The Berkeley Hillside Preservation association wasn’t thrilled with a new neighbor’s plans to demolish an existing house and build a 6,478-square-foot house with an attached 3,394-square-foot 10-car garage on a slope in the Berkeley, California hills. The association challenged the plans asserting that the City of Berkeley violated the California Environmental Quality Act (CEQA) when it approved the building permit and determined that the project was categorically exempt from further environmental analysis.

The Superior Court agreed with the City, but the Court of Appeal invalidated the permit approval with reasoning that basically did away with CEQA categorical exemptions. The California Supreme Court recently ruled that the new neighbors can finally start pouring their foundation. See Berkeley Hillside Preservation et al., v. City of Berkeley et. al., S201116 decided 3/2/15 (Berkeley Hillside).

So what has been keeping this big house from being built? Some argued that the big house was “unusual “and therefore, should not qualify for a categorical exemption (CE).
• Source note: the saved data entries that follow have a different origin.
(* ===== verification/Cleanse.v ===== *)
(** Preparing the lines of a file for the checks: removal of C++11 raw strings,
    of multi-line comments and of comments on a line, collapsing of string and
    character literals, and the [CleansedLines] object that holds the results. *)

From S2P Require Import Prelude PyStr Regex State.

Open Scope Z_scope.
Open Scope py_scope.

(** The empty string literal that replaces a literal. *)
Definition empty_literal : str := "``".
Definition dquote : str := "`".

(** * Patterns *)

Definition _RE_PATTERN_CLEANSE_LINE_ESCAPES : pattern :=
  rx "\\([abfnrtv?`\\\']|\d+|x[0-9a-fA-F]+)".

Definition _RE_PATTERN_C_COMMENTS : string := "/\*(?:[^*]|\*(?!/))*\*/".

Definition _RE_PATTERN_CLEANSE_LINE_C_COMMENTS : pattern :=
  rx ("(\s*" ++ _RE_PATTERN_C_COMMENTS ++ "\s*$|" ++
      _RE_PATTERN_C_COMMENTS ++ "\s+|" ++
      "\s+" ++ _RE_PATTERN_C_COMMENTS ++ "(?=\W)|" ++
      _RE_PATTERN_C_COMMENTS ++ ")").

Definition _RE_PATTERN_INCLUDE : pattern := rx "^\s*#\s*include\s*([<`])([^>`]*)[>`].*$".

(** The patterns of [CleanseRawStrings]. *)
Definition _LEADING_SPACE : pattern := rx "^(\s*)\S".
Definition _RAW_STRING : pattern := rx "^(.*?)\b(?:R|u8R|uR|UR|LR)`([^\s\\()]*)\((.*)$".
Definition _LINE_COMMENT : pattern := rx "^([^\'`]|\'(\\.|[^\'])*\'|`(\\.|[^`])*`)*//".

(** The patterns of [_CollapseStrings]. *)
Definition _FIRST_QUOTE : pattern := rx "^([^\'`]*)([\'`])(.*)$".
Definition _NUMBER_PREFIX : pattern := rx "\b(?:0[bBxX]?|[1-9])[0-9a-fA-F]*$".
Definition _DIGIT_SEPARATORS : pattern := rx "^((?:\'?[0-9a-zA-Z_])*)(.*)$".

(** * Strings and raw strings *)

Definition IsCppString (line : str) : bool :=
  let line := replace line "\\" "XX" in
  Z.land (count line dquote - count line "\`" - count line "'`'") 1 =? 1.

(** The loop that looks for the beginning of raw strings, entered with no
    delimiter pending; it stops when none is left or one does not end on the
    line. *)
Fixpoint raw_string_loop (fuel : nat) (line : str) : res (option str * str) :=
  match fuel with
  | O => Raise OutOfFuel
  | S f =>
      match Match _RAW_STRING line with
      | Some matched =>
          if negb (matches _LINE_COMMENT (grp matched 1)) then
            let delimiter := (of_string ")" ++ grp matched 2 ++ dquote)%list in
            let e := find (grp matched 3) delimiter in
            if 0 <=? e then
              raw_string_loop f
                (grp matched 1 ++ empty_literal ++ slice_from (grp matched 3) (e + len delimiter))
            else Ok (Some delimiter, (grp matched 1 ++ empty_literal)%list)
          else Ok (None, line)
      | None => Ok (None, line)
      end
  end.

Definition raw_string_fuel (line : str) : nat := S (length line).

(** One line: the delimiter pending after it, and the line without raw strings. *)
Definition cleanse_raw_line (delimiter : option str) (line : str) : res (option str * str) :=
  match delimiter with
  | Some d =>
      let e := find line d in
      if 0 <=? e then
        leading_space ← some_or AttributeError (Match _LEADING_SPACE line);
        let line := (grp leading_space 1 ++ empty_literal ++ slice_from line (e + len d))%list in
        raw_string_loop (raw_string_fuel line) line
      else Ok (Some d, empty_literal)
  | None => raw_string_loop (raw_string_fuel line) line
  end.

Fixpoint cleanse_raw_lines (delimiter : option str) (raw_lines : list str) : res (list str) :=
  match raw_lines with
  | [] => Ok []
  | line :: rest =>
      '(delimiter, line) ← cleanse_raw_line delimiter line;
      out ← cleanse_raw_lines delimiter rest;
      Ok (line :: out)
  end.

Definition CleanseRawStrings (raw_lines : list str) : res (list str) :=
  cleanse_raw_lines None raw_lines.

(** * Multi-line comments *)

(** First line from [lineix] on that satisfies [p], or the number of lines. *)
Fixpoint next_line (p : str -> bool) (lines : list str) (fuel lineix : nat) : nat :=
  match fuel with
  | O => length lines
  | S f =>
      match lines !! lineix with
      | Some l => if p l then lineix else next_line p lines f (S lineix)
      | None => length lines
      end
  end.

Definition opens_comment (line : str) : bool :=
  startswith (strip line) "/*" && (find_from (strip line) "*/" 2 <? 0).

Definition closes_comment (line : str) : bool := endswith (strip line) "*/".

Definition FindNextMultiLineCommentStart (lines : list str) (lineix : nat) : nat :=
  next_line opens_comment lines (length lines - lineix) lineix.

Definition FindNextMultiLineCommentEnd (lines : list str) (lineix : nat) : nat :=
  next_line closes_comment lines (length lines - lineix) lineix.

Definition RemoveMultiLineCommentsFromRange (lines : list str) (first last : nat) : list str :=
  foldl (fun ls i => <[i := of_string "/**/"]> ls) lines (seq first (last - first)).

Fixpoint remove_comments_loop (fuel : nat) (filename : str) (lines : list str) (lineix : nat)
    (error : error_fn) : M (list str) :=
  match fuel with
  | O => raise OutOfFuel
  | S f =>
      if (lineix <? length lines)%nat then
        let lineix_begin := FindNextMultiLineCommentStart lines lineix in
        if (length lines <=? lineix_begin)%nat then mret lines
        else
          let lineix_end := FindNextMultiLineCommentEnd lines lineix_begin in
          if (length lines <=? lineix_end)%nat then
            error filename (Z.of_nat lineix_begin + 1) "readability/multiline_comment" 5
              "Could not find end of multi-line comment" ;;
            mret lines
          else
            remove_comments_loop f filename
              (RemoveMultiLineCommentsFromRange lines lineix_begin (S lineix_end))
              (S lineix_end) error
      else mret lines
  end.

Definition RemoveMultiLineComments (filename : str) (lines : list str) (error : error_fn)
    : M (list str) :=
  remove_comments_loop (S (length lines)) filename lines 0 error.

(** * Comments on a line *)

Definition CleanseComments (line : str) : str :=
  let commentpos := find line "//" in
  let line :=
    if negb (commentpos =? -1) && negb (IsCppString (slice_to line commentpos))
    then rstrip (slice_to line commentpos)
    else line in
  re_sub _RE_PATTERN_CLEANSE_LINE_C_COMMENTS [] line.

(** * Collapsing literals *)

Fixpoint collapse_loop (fuel : nat) (collapsed elided : str) : res str :=
  match fuel with
  | O => Raise OutOfFuel
  | S f =>
      match Match _FIRST_QUOTE elided with
      | None => Ok (collapsed ++ elided)
      | Some mo =>
          let hd := grp mo 1 in
          let quote := grp mo 2 in
          let tail := grp mo 3 in
          if quote =s dquote then
            let second_quote := find tail dquote in
            if 0 <=? second_quote
            then collapse_loop f (collapsed ++ hd ++ empty_literal)
                   (slice_from tail (second_quote + 1))
            else Ok (collapsed ++ elided)
          else if searches _NUMBER_PREFIX hd then
            match_literal ← some_or AttributeError (Match _DIGIT_SEPARATORS ("'" ++ tail));
            collapse_loop f
              (collapsed ++ hd ++ replace (grp match_literal 1) "'" [])
              (grp match_literal 2)
          else
            let second_quote := find tail "'" in
            if 0 <=? second_quote
            then collapse_loop f (collapsed ++ hd ++ of_string "''")
                   (slice_from tail (second_quote + 1))
            else Ok (collapsed ++ elided)
      end
  end%list.

Definition _CollapseStrings (elided : str) : res str :=
  if matches _RE_PATTERN_INCLUDE elided then Ok elided
  else
    let elided := re_sub _RE_PATTERN_CLEANSE_LINE_ESCAPES [] elided in
    collapse_loop (S (length elided)) [] elided.

(** * [CleansedLines] *)

Record CleansedLines : Type := mkCleansedLines {
  elided : list str;
  lines : list str;
  raw_lines : list str;
  lines_without_raw_strings : list str
}.

Definition NumLines (cl : CleansedLines) : Z := len (raw_lines cl).

Definition elide_line (line : str) : res str :=
  e ← _CollapseStrings line; Ok (CleanseComments e).

Fixpoint elide_lines (ls : list str) : res (list str) :=
  match ls with
  | [] => Ok []
  | l :: ls' => e ← elide_line l; es ← elide_lines ls'; Ok (e :: es)
  end.

Definition CleansedLines_init (raw : list str) : res CleansedLines :=
  without ← CleanseRawStrings raw;
  es ← elide_lines without;
  Ok (mkCleansedLines es (CleanseComments <$> without) raw without).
CEs are utilized quite often and can effectively streamline the environmental review process. The California Legislature directed the Secretary of the Natural Resources Agency to establish a list of projects that have been determined not to have a significant effect on the environment and therefore, are exempt from further analysis under CEQA. See Public Resources Code, section 21080 (b)(1) et seq. The City found that the big house met two CE categories: Class 3 having to do with residential homes and Class 32 for in-fill development projects.
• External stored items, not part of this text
(* ===== verification/Lines.v ===== *)
(** Helpers on one line of the file and the checks that look at one line, or at
    the lines of the file as they were read, without any other state. *)

From S2P Require Import Prelude PyStr Regex State Cleanse.

Open Scope Z_scope.
Open Scope py_scope.

(** * Helpers *)

Definition _LEADING_SPACES : pattern := rx "^( *)\S".

Definition GetIndentLevel (line : str) : Z :=
  match Match _LEADING_SPACES line with
  | Some indent => len (grp indent 1)
  | None => 0
  end.

Definition IsBlankLine (line : str) : bool := negb (nonempty line) || isspace line.

(** The lines before [linenum], nearest first. *)
Fixpoint previous_loop (before : list str) (prevlinenum : Z) : str * Z :=
  match before with
  | [] => ([], -1)
  | prevline :: before' =>
      if negb (IsBlankLine prevline) then (prevline, prevlinenum)
      else previous_loop before' (prevlinenum - 1)
  end.

Definition GetPreviousNonBlankLine (clean_lines : CleansedLines) (linenum : Z) : str * Z :=
  previous_loop (reverse (take (Z.to_nat linenum) (elided clean_lines))) (linenum - 1).

(** What the width of a line takes from [unicodedata]: the NFC form, the wide and
    fullwidth characters, the combining characters. *)
Record UnicodeData : Type := mkUnicodeData {
  normalize_NFC : str -> str;
  east_asian_wide : N -> bool;
  combining : N -> bool
}.

Fixpoint width_loop (u : UnicodeData) (line : str) (width : Z) : Z :=
  match line with
  | [] => width
  | uc :: line' =>
      width_loop u line'
        (if east_asian_wide u uc then width + 2
         else if negb (combining u uc) then width + 1 else width)
  end.

Definition GetLineWidth (u : UnicodeData) (line : str) : Z :=
  width_loop u (normalize_NFC u line) 0.

Definition IsMacroDefinition (clean_lines : list str) (linenum : Z) : res bool :=
  line ← idx clean_lines linenum;
  if searches (rx "^#define") line then Ok true
  else if 0 <? linenum then
    prev ← idx clean_lines (linenum - 1);
    Ok (searches (rx "\\$") prev)
  else Ok false.

Definition IsForwardClassDeclaration (clean_lines : list str) (linenum : Z) : res bool :=
  line ← idx clean_lines linenum;
  Ok (matches (rx "^\s*(\btemplate\b)*.*class\s+\w+;\s*$") line).

(** * Checks of the whole file *)

Definition _COPYRIGHT : pattern := with_icase (rx "Copyright").

Definition CheckForCopyright (filename : str) (lines : list str) (error : error_fn) : M unit :=
  when (negb (existsb (searches _COPYRIGHT) (take 10 (drop 1 lines))))
    (error filename 0 "legal/copyright" 5
       ("No copyright message found.  " +s
        "You should have a line: `Copyright [year] <Copyright Owner>`")).

Fixpoint bad_characters_loop (filename : str) (linenum : Z) (lines : list str)
    (error : error_fn) : M unit :=
  match lines with
  | [] => skip
  | line :: lines' =>
      when (contains line [65533%N])
        (error filename linenum "readability/utf8" 5
           "Line contains invalid UTF-8 (or Unicode replacement character).") ;;
      when (contains line [0%N])
        (error filename linenum "readability/nul" 5 "Line contains NUL byte.") ;;
      bad_characters_loop filename (linenum + 1) lines' error
  end.

Definition CheckForBadCharacters (filename : str) (lines : list str) (error : error_fn)
    : M unit :=
  bad_characters_loop filename 0 lines error.

Definition CheckForNewlineAtEOF (filename : str) (lines : list str) (error : error_fn)
    : M unit :=
  bad ← (if len lines <? 3 then mret true
         else last ← line_at lines (-2); mret (nonempty last));
  when bad
    (error filename (len lines - 2) "whitespace/ending_newline" 5
       "Could not find a newline character at the end of the file.").

(** * Checks of one line *)

Definition CheckForMultilineCommentsAndStrings (filename : str) (clean_lines : CleansedLines)
    (linenum : Z) (error : error_fn) : M unit :=
  line ← line_at (elided clean_lines) linenum;
  let line := replace line "\\" [] in
  when (count line "*/" <? count line "/*")
    (error filename linenum "readability/multiline_comment" 5
       ("Complex multi-line /*...*/-style comment found. " +s
        "Lint may give bogus warnings.  " +s
        "Consider replacing these with //-style comments, " +s
        "with #if 0...#endif, " +s
        "or with more clearly structured multi-line comments.")) ;;
  when (negb ((count line "`" - count line "\`") mod 2 =? 0))
    (error filename linenum "readability/multiline_string" 5
       ("Multi-line string (`...`) found.  This lint script doesn't " +s
        "do well with such strings, and may give bogus warnings.  " +s
        "Use C++11 raw strings or concatenation instead.")).

Definition _UNSAFE_FUNC_PREFIX : string := "(?:[-+*/=%^&|(<]\s*|>\s+)".

Definition _THREADING_LIST : list (str * str * pattern) :=
  [ (of_string "asctime(", of_string "asctime_r(", rx (_UNSAFE_FUNC_PREFIX ++ "asctime\([^)]+\)"));
    (of_string "ctime(", of_string "ctime_r(", rx (_UNSAFE_FUNC_PREFIX ++ "ctime\([^)]+\)"));
    (of_string "getgrgid(", of_string "getgrgid_r(", rx (_UNSAFE_FUNC_PREFIX ++ "getgrgid\([^)]+\)"));
    (of_string "getgrnam(", of_string "getgrnam_r(", rx (_UNSAFE_FUNC_PREFIX ++ "getgrnam\([^)]+\)"));
    (of_string "getlogin(", of_string "getlogin_r(", rx (_UNSAFE_FUNC_PREFIX ++ "getlogin\(\)"));
    (of_string "getpwnam(", of_string "getpwnam_r(", rx (_UNSAFE_FUNC_PREFIX ++ "getpwnam\([^)]+\)"));
    (of_string "getpwuid(", of_string "getpwuid_r(", rx (_UNSAFE_FUNC_PREFIX ++ "getpwuid\([^)]+\)"));
    (of_string "gmtime(", of_string "gmtime_r(", rx (_UNSAFE_FUNC_PREFIX ++ "gmtime\([^)]+\)"));
    (of_string "localtime(", of_string "localtime_r(", rx (_UNSAFE_FUNC_PREFIX ++ "localtime\([^)]+\)"));
    (of_string "rand(", of_string "rand_r(", rx (_UNSAFE_FUNC_PREFIX ++ "rand\(\)"));
    (of_string "strtok(", of_string "strtok_r(", rx (_UNSAFE_FUNC_PREFIX ++ "strtok\([^)]+\)"));
    (of_string "ttyname(", of_string "ttyname_r(", rx (_UNSAFE_FUNC_PREFIX ++ "ttyname\([^)]+\)")) ].

Definition CheckPosixThreading (filename : str) (clean_lines : CleansedLines)
    (linenum : Z) (error : error_fn) : M unit :=
  line ← line_at (elided clean_lines) linenum;
  for_each _THREADING_LIST (fun '(single_thread_func, multithread_safe_func, pattern) =>
    when (searches pattern line)
      (error filename linenum "runtime/threadsafe_fn" 2
         ("Consider using " +s multithread_safe_func +s "...) instead of "
          +s single_thread_func +s "...) for improved thread safety."))).

Definition CheckVlogArguments (filename : str) (clean_lines : CleansedLines)
    (linenum : Z) (error : error_fn) : M unit :=
  line ← line_at (elided clean_lines) linenum;
  when (searches (rx "\bVLOG\((INFO|ERROR|WARNING|DFATAL|FATAL)\)") line)
    (error filename linenum "runtime/vlog" 5
       ("VLOG() should be used with numeric verbosity level.  " +s
        "Use LOG() if you want symbolic severity levels.")).

Definition _RE_PATTERN_INVALID_INCREMENT : pattern := rx "^\s*\*\w+(\+\+|--);".

Definition CheckInvalidIncrement (filename : str) (clean_lines : CleansedLines)
    (linenum : Z) (error : error_fn) : M unit :=
  line ← line_at (elided clean_lines) linenum;
  when (matches _RE_PATTERN_INVALID_INCREMENT line)
    (error filename linenum "runtime/invalid_increment" 5
       "Changing pointer instead of value (or unused value of operator*).").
As with every rule, there are exceptions. For CE exceptions, look to the Guidelines Section 15300.2(c): “A categorical exemption shall not be used for an activity where there is a reasonable possibility that the activity will have a significant effect on the environment due to unusual circumstances.” (Emphasis added). In Berkeley Hillside, the Court of Appeal shook the foundation of the planned house by finding that the mere chance that a proposed activity may have a significant effect on the environment is itself an unusual circumstance that renders the CE inapplicable. See Opinion at page 2. If you are confused, you’re not alone. The Legislature says that CEs do not have a significant effect on the environment,unless there is an unusual circumstance. The Court of Appeal says the fact that the project may have a significant effect on the environment is itself an unusual circumstance. So can you ever use a CE?

The answer is “yes”, CEs are alive and well. The Supreme Court held that the Court of Appeal “erred by holding that a potentially significant environmental effect itself constitutes an unusual circumstance.” This reasoning conflicts with the purpose of CEs which by definition, do not have a significant effect. For an exception to a CE determination to apply, “a potentially significant effect must be “due to an unusual circumstance.” Opinion at 20.

The Supreme Court also disagreed with the Court of Appeal on the standard of judicial review required for an agency CE decision, holding that “while evidence of a significant effect may be offered to prove unusual circumstances, circumstances do not become unusual merely because a fair argument can be made that they might have a significant effect.” Opinion at 36. The agency determines, based on substantial evidence, whether there is an unusual circumstance and if so, then determines if there is a significant effect due to the unusual circumstance. The judicial review of that decision is limited to whether the determination is supported by substantial evidence

And there you have it, a strong CEQA foundation that enables the big house project to move forward. I still have one question: what vehicles are going to be housed in that 10-car garage?